Exercise goal:
Find every line in the records below that holds the word "Research", and copy it out.

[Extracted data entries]
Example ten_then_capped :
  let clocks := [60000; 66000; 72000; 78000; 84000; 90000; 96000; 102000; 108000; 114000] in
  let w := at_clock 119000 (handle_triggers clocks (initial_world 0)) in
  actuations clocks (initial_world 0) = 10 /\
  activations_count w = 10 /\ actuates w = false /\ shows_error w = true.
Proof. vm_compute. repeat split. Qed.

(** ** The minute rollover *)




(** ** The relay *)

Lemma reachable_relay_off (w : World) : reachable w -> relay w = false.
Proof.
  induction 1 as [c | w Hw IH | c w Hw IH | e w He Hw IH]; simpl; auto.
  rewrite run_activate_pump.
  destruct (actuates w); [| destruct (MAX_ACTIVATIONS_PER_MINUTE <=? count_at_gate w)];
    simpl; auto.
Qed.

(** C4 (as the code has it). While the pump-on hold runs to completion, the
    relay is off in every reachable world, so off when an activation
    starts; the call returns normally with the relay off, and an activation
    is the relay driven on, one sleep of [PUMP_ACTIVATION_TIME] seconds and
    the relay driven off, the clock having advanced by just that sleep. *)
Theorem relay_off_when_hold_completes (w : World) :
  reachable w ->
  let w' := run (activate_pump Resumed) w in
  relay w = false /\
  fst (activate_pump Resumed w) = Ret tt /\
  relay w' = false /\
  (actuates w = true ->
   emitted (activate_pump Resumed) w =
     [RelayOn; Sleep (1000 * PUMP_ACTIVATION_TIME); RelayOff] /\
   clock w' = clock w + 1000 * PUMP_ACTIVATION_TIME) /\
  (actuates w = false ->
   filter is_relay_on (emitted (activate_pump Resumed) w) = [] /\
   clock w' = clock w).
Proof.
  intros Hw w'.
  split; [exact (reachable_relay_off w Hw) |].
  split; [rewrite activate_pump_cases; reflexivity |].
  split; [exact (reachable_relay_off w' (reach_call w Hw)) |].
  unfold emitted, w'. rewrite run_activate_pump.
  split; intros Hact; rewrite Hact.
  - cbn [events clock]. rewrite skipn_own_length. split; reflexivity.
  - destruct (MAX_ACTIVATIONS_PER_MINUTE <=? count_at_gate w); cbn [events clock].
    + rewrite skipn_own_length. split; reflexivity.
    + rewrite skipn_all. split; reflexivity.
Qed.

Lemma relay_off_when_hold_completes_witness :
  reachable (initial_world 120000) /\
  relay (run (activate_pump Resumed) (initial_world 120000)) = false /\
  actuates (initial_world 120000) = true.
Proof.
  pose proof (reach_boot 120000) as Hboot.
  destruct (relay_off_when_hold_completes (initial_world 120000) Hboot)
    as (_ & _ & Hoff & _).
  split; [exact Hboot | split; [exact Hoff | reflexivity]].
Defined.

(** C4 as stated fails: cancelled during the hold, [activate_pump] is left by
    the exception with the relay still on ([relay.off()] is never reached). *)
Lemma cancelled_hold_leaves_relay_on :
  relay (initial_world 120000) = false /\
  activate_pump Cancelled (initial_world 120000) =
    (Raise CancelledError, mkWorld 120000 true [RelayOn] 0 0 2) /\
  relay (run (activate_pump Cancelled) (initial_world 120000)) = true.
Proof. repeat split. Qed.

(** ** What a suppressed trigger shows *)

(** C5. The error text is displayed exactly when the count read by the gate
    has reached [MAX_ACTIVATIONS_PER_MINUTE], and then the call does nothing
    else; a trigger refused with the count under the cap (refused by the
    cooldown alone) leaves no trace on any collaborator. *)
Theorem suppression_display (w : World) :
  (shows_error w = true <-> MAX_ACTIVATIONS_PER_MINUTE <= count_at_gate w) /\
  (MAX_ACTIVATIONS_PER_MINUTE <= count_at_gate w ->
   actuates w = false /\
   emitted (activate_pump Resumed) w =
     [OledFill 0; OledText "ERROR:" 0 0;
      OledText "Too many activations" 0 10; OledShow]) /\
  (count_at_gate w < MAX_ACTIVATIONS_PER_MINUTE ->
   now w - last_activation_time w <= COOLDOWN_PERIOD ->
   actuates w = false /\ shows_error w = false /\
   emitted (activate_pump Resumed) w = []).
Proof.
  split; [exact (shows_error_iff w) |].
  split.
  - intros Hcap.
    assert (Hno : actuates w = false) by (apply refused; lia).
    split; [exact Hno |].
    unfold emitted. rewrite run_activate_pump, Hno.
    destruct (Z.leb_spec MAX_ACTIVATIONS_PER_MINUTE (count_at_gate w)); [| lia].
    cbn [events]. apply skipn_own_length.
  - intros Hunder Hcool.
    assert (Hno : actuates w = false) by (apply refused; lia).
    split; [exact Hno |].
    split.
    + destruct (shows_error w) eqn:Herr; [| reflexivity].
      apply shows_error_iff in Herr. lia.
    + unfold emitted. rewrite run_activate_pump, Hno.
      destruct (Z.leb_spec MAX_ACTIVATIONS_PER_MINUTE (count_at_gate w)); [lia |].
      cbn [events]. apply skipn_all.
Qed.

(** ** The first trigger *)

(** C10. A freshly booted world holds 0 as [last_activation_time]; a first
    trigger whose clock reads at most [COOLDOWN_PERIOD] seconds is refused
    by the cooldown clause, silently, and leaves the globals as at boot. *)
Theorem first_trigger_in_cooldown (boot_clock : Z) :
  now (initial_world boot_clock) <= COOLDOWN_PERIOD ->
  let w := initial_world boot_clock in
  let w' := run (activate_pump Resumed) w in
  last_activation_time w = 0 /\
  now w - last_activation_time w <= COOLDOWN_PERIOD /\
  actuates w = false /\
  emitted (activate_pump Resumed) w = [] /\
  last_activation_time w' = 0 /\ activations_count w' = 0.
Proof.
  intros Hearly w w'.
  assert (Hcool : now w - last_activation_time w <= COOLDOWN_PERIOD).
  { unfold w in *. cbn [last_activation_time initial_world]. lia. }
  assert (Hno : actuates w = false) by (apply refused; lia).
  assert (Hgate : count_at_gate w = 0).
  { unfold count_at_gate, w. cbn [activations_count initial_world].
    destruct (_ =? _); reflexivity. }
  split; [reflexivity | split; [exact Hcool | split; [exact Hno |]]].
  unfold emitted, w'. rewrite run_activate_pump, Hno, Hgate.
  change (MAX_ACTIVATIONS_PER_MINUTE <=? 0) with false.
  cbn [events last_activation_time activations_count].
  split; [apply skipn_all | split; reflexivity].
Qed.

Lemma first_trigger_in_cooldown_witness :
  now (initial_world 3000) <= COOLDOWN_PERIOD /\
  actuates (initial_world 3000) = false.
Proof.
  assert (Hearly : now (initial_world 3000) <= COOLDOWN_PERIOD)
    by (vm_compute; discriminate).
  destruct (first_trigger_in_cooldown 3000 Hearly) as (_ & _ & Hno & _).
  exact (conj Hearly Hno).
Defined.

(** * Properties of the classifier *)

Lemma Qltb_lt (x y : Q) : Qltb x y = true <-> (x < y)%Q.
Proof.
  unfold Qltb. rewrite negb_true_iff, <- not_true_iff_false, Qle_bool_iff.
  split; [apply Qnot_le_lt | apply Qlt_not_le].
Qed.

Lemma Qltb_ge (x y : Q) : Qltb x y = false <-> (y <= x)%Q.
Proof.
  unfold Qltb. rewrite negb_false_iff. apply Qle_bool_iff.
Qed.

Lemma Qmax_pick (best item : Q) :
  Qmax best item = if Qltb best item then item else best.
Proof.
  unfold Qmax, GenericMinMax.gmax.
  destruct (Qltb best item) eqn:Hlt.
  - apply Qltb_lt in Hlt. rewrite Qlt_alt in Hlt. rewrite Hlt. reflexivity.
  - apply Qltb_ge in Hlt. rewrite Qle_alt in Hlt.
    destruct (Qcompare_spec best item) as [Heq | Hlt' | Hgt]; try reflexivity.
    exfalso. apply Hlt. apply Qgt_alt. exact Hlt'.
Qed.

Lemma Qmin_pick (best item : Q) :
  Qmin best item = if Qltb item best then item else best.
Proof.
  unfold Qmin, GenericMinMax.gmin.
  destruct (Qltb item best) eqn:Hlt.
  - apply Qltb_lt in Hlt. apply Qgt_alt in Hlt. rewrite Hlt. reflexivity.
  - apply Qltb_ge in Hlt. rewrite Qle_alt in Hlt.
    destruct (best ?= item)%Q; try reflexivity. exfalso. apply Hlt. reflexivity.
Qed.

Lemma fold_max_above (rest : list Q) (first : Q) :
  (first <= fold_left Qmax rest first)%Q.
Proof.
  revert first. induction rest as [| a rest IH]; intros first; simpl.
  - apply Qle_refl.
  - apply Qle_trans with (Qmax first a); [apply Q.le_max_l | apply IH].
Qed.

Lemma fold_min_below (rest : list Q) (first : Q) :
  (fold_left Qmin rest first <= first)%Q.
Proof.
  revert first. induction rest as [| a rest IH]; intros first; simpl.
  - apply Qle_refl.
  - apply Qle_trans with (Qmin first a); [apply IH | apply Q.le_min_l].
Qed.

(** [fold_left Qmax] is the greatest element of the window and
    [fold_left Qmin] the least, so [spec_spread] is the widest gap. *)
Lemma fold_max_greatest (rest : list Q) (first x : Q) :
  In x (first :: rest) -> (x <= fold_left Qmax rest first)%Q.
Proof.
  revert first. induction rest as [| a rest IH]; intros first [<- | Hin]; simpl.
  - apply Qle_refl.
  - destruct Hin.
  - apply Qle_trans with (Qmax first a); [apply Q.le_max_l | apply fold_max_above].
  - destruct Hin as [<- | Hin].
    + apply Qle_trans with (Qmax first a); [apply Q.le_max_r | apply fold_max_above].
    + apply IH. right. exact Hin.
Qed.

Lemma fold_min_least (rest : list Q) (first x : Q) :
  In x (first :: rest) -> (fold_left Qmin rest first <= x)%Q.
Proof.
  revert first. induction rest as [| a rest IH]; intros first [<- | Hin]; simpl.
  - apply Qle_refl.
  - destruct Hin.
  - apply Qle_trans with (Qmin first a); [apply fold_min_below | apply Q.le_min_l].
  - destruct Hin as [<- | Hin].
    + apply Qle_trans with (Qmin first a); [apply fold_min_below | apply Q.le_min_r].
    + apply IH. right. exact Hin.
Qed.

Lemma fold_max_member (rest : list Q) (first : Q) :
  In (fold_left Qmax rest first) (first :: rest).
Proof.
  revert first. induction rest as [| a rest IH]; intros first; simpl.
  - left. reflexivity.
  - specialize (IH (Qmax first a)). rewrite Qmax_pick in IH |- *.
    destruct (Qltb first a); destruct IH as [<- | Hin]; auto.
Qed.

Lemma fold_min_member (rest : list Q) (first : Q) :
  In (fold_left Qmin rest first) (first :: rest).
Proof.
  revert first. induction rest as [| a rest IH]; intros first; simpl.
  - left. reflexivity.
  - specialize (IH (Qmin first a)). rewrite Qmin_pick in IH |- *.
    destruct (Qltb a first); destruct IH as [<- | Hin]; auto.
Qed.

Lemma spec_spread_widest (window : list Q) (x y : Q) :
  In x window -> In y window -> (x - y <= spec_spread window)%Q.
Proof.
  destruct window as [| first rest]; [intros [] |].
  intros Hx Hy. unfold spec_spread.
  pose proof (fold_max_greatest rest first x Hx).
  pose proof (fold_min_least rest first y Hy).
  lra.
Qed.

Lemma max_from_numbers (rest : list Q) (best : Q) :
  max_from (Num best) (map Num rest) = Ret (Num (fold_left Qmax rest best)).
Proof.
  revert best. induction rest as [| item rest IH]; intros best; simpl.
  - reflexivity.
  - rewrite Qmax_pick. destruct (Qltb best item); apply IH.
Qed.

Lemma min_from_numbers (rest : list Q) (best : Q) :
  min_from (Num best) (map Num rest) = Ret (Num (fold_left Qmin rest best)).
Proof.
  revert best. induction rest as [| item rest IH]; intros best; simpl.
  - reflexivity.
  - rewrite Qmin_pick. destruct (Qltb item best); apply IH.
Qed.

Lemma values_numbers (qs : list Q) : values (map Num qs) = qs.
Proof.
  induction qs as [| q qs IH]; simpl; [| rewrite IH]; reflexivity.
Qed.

---

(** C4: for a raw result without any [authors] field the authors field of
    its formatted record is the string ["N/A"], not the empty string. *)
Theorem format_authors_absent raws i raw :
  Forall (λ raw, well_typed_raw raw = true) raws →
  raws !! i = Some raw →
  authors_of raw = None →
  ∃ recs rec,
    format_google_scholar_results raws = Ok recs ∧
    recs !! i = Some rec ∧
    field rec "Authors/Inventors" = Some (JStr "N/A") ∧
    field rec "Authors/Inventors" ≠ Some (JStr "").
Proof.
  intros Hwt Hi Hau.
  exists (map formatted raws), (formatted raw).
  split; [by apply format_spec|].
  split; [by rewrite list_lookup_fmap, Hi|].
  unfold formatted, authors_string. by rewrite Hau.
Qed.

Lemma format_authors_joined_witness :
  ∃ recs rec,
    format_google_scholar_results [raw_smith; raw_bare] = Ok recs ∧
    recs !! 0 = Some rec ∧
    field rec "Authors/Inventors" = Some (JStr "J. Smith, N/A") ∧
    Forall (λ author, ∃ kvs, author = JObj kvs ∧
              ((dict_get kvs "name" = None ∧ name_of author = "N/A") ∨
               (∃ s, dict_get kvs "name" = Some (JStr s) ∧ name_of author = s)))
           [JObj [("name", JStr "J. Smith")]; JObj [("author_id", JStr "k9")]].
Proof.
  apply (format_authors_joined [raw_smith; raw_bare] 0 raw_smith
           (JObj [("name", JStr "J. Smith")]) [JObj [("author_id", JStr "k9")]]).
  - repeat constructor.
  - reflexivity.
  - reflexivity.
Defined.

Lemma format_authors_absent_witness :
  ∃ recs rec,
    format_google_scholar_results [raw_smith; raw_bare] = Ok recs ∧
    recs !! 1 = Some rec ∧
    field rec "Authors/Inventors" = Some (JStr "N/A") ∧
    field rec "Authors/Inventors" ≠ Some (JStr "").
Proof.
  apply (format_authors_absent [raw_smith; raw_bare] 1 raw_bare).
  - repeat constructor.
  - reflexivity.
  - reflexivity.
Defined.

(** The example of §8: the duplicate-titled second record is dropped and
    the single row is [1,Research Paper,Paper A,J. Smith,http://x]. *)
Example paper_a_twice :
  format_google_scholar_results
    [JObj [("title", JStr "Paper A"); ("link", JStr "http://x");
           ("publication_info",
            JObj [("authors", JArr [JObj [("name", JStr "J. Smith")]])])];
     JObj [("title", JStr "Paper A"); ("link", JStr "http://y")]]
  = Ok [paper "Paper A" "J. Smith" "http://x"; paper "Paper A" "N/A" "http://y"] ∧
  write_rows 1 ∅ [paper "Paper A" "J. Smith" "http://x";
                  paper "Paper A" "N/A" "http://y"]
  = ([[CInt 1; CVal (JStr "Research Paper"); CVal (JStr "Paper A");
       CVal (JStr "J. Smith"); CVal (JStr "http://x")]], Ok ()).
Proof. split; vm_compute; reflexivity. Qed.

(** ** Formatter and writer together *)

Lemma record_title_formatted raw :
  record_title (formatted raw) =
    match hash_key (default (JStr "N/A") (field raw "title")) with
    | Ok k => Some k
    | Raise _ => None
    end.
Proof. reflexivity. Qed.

* * *

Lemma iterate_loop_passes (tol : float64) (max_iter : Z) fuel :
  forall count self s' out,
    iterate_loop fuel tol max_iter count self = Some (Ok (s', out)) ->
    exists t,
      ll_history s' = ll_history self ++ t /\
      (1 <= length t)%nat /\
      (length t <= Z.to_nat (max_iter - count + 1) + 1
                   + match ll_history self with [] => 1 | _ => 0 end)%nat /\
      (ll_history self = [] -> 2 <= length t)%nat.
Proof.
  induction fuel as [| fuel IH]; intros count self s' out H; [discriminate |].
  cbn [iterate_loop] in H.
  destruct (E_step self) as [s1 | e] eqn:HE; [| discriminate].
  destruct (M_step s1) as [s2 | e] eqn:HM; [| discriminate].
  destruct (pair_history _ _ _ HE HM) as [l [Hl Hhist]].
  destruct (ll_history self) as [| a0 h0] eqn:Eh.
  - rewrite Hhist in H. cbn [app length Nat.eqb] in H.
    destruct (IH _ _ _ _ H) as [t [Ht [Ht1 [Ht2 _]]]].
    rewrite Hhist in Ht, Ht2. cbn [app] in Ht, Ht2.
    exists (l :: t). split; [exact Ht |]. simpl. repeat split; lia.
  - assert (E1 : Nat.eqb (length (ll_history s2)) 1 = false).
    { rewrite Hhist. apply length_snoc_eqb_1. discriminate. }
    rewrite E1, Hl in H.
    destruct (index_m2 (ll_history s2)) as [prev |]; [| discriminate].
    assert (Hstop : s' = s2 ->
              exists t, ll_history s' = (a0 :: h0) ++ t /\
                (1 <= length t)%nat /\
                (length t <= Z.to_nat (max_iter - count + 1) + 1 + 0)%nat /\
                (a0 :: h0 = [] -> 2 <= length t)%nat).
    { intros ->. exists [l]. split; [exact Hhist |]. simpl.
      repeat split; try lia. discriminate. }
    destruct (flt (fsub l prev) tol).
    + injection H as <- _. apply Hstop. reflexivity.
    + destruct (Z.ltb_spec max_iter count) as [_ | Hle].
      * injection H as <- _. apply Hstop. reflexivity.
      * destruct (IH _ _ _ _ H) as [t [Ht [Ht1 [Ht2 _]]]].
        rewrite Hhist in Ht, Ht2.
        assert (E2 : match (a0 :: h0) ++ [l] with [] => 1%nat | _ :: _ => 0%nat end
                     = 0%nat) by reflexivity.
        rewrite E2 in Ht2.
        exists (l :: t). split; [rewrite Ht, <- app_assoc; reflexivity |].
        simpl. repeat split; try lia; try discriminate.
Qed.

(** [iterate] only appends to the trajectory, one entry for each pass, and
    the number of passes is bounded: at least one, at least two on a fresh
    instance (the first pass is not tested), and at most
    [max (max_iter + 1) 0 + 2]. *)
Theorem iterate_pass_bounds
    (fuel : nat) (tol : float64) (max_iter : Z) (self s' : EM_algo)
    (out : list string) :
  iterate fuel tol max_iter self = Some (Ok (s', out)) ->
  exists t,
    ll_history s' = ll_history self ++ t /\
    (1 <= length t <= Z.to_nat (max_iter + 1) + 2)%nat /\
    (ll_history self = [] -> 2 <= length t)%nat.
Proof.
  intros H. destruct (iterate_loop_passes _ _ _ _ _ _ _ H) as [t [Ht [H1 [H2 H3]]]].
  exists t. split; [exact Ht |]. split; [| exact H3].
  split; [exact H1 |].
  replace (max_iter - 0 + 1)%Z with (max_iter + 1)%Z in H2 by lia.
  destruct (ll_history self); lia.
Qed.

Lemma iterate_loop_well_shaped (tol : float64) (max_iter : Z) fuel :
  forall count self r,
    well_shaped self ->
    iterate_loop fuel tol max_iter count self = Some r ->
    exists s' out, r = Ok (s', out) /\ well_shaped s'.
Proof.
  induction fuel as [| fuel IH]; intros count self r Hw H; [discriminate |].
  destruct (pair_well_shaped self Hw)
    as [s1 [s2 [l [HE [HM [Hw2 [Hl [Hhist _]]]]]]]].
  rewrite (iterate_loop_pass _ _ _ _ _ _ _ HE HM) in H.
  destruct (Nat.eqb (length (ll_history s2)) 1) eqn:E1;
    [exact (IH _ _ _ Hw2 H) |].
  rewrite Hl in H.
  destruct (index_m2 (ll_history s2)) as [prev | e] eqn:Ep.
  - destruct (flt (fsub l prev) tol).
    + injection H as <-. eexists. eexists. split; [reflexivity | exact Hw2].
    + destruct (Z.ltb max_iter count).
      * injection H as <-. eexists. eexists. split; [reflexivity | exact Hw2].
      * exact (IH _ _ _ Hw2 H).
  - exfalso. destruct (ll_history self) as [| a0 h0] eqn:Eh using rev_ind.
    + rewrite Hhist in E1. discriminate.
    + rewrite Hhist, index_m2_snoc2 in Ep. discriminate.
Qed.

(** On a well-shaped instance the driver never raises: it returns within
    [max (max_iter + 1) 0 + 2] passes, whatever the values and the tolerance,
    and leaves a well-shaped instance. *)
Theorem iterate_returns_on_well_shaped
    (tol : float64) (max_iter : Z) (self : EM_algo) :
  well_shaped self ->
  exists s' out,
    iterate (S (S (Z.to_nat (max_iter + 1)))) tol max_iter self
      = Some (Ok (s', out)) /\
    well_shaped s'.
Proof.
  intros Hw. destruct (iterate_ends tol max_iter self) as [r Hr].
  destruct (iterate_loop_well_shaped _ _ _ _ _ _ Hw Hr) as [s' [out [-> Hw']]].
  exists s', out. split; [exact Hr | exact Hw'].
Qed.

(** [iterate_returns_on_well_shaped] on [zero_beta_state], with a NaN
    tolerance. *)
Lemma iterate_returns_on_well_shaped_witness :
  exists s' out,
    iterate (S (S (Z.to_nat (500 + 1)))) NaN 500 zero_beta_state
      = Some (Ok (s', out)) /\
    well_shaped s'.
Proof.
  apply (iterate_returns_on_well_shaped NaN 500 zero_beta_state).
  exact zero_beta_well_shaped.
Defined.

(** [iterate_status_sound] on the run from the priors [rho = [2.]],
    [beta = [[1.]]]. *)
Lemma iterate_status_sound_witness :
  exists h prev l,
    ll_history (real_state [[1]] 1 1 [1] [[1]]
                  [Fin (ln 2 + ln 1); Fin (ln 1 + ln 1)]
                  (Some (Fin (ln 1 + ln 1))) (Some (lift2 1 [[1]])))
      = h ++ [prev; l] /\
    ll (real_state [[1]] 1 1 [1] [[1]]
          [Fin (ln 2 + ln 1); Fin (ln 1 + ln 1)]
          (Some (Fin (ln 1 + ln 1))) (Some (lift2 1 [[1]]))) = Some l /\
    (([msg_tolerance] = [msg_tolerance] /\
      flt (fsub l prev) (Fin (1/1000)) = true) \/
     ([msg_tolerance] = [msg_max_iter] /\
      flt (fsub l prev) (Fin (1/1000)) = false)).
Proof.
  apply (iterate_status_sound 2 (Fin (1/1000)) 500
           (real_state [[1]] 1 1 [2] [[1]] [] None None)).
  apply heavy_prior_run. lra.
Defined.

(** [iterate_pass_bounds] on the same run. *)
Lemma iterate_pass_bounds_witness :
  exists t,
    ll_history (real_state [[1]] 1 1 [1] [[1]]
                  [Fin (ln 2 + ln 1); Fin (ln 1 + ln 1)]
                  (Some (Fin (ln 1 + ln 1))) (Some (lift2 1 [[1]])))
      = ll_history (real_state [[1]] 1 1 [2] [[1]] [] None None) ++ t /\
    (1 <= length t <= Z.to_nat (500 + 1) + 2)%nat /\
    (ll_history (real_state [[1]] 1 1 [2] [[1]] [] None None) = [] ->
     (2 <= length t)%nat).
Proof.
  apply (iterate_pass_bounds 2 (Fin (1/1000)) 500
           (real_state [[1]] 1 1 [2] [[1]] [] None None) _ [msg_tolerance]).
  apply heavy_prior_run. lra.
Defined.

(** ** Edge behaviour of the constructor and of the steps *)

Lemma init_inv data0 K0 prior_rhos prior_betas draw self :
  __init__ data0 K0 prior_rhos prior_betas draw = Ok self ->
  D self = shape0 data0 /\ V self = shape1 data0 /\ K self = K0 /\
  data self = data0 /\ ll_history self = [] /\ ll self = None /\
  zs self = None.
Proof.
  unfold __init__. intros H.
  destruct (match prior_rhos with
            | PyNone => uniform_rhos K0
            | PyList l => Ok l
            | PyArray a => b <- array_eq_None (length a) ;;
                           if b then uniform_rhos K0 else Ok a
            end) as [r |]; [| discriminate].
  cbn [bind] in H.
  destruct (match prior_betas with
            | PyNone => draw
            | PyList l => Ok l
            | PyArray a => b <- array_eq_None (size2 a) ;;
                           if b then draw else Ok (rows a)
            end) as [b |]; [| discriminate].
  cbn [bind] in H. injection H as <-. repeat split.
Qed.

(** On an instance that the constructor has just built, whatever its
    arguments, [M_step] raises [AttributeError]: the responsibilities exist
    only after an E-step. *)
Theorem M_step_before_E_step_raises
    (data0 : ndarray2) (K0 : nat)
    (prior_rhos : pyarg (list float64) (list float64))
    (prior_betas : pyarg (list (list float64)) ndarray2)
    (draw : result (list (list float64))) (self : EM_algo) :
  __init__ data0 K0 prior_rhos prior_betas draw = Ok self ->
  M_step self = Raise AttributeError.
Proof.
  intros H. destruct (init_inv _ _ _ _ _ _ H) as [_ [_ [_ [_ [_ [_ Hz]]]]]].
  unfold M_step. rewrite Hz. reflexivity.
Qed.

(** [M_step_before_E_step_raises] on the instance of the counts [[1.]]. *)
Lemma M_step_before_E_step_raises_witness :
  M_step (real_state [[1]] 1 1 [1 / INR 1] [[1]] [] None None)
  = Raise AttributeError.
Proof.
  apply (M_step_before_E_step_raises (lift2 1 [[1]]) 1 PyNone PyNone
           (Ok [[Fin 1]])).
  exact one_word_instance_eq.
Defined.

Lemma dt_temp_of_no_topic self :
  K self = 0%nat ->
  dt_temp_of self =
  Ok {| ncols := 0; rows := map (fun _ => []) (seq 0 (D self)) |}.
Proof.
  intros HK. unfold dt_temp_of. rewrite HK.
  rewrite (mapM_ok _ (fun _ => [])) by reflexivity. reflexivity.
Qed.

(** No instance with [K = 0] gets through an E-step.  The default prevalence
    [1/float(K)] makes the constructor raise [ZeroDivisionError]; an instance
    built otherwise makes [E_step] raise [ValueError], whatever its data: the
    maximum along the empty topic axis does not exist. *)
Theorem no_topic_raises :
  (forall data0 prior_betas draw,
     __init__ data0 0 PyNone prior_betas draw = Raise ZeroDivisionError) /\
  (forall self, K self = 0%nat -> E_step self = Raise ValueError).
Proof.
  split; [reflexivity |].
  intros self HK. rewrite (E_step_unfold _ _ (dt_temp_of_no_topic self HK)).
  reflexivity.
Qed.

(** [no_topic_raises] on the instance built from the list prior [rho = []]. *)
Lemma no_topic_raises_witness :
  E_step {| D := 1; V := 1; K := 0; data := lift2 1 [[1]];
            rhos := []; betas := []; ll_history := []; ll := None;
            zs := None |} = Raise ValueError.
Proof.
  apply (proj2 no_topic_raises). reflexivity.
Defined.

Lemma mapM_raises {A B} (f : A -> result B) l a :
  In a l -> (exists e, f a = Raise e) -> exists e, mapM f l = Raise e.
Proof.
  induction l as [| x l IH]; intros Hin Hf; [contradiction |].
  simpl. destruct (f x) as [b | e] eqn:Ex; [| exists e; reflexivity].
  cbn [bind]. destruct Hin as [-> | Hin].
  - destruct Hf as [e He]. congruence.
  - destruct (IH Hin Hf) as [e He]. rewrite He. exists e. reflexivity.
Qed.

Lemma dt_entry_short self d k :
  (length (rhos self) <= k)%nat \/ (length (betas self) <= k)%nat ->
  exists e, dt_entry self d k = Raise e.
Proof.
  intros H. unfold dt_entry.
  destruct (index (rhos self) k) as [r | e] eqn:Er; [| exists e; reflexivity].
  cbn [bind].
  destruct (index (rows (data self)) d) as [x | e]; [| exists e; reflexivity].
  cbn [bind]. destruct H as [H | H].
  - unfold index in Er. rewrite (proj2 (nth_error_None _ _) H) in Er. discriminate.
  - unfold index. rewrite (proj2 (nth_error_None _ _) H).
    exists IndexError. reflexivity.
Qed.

Solution:
    the single row is [1,Research Paper,Paper A,J. Smith,http://x]. *)
  = ([[CInt 1; CVal (JStr "Research Paper"); CVal (JStr "Paper A");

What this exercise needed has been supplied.